Write out, please, the lines from the beginning of the material to the line with "#[local] Open Scope Z_scope.", including both ends and nothing else.

━━ Records supplied

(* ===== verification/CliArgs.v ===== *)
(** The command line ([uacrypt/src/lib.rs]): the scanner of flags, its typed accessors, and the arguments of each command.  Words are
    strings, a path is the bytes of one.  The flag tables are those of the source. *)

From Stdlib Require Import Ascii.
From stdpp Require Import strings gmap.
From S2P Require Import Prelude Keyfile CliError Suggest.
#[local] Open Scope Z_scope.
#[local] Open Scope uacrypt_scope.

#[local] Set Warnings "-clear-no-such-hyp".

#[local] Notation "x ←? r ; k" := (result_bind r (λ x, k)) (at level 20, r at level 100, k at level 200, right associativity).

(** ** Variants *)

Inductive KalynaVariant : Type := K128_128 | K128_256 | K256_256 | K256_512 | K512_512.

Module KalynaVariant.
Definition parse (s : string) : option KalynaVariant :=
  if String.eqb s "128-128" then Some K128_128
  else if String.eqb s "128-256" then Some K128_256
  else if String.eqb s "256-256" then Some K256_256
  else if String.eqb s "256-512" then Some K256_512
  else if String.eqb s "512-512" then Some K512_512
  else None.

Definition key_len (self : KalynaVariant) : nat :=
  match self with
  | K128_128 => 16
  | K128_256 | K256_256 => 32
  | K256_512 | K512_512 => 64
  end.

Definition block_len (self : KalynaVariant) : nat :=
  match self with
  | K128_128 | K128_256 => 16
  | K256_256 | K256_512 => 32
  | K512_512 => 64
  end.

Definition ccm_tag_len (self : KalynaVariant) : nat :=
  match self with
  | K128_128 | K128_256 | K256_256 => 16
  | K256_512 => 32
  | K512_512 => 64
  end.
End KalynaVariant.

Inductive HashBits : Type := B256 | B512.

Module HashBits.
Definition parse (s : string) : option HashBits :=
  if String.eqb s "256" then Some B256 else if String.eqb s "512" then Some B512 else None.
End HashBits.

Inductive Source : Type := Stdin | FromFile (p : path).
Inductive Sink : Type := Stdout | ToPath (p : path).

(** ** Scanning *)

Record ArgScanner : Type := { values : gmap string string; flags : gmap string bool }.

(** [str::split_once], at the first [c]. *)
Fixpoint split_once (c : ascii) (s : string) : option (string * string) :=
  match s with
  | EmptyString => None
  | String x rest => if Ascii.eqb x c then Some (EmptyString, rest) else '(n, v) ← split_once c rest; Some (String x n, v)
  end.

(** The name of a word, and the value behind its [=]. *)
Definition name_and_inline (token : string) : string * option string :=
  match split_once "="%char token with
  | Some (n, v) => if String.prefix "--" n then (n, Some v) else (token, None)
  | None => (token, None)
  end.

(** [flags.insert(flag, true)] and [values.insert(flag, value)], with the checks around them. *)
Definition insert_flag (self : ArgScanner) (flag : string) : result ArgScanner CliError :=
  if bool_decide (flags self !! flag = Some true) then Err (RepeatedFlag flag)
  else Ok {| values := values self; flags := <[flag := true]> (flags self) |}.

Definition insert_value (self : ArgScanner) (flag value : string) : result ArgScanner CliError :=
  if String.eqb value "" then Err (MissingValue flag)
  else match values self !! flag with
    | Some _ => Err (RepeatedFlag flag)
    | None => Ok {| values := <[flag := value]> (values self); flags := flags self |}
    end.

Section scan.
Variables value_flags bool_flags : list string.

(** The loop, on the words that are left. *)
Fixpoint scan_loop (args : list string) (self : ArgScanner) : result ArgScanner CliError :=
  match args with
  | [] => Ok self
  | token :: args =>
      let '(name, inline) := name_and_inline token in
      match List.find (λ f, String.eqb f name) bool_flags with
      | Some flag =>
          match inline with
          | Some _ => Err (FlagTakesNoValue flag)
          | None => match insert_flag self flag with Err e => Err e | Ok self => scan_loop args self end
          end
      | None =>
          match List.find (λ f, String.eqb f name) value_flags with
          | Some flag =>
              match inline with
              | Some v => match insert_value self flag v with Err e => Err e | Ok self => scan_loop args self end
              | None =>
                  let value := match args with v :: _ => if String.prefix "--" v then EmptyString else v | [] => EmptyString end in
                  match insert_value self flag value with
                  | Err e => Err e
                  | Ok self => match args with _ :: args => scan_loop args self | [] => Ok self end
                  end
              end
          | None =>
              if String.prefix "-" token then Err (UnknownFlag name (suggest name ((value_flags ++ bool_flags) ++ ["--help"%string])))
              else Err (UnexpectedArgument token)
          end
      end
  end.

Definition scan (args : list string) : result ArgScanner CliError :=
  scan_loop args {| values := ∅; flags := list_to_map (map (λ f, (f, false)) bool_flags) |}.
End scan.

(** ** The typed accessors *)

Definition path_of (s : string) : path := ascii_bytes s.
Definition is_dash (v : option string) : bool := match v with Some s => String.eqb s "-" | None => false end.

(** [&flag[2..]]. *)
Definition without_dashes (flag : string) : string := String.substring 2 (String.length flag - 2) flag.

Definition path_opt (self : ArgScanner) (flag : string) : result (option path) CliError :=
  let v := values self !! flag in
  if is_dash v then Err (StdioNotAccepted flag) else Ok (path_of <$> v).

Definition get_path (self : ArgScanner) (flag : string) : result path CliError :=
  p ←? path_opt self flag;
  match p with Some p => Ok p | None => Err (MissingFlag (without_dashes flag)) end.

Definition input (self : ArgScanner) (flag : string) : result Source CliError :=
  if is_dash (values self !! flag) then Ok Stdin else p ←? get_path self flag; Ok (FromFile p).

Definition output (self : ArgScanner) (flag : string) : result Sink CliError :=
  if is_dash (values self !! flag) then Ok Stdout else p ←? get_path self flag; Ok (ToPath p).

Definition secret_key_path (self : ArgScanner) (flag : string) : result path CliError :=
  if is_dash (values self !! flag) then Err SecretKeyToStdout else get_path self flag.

━━━━

(Task output):
(* ===== verification/CliArgs.v ===== *)
(** The command line ([uacrypt/src/lib.rs]): the scanner of flags, its typed accessors, and the arguments of each command.  Words are
    strings, a path is the bytes of one.  The flag tables are those of the source. *)

From Stdlib Require Import Ascii.
From stdpp Require Import strings gmap.
From S2P Require Import Prelude Keyfile CliError Suggest.
#[local] Open Scope Z_scope.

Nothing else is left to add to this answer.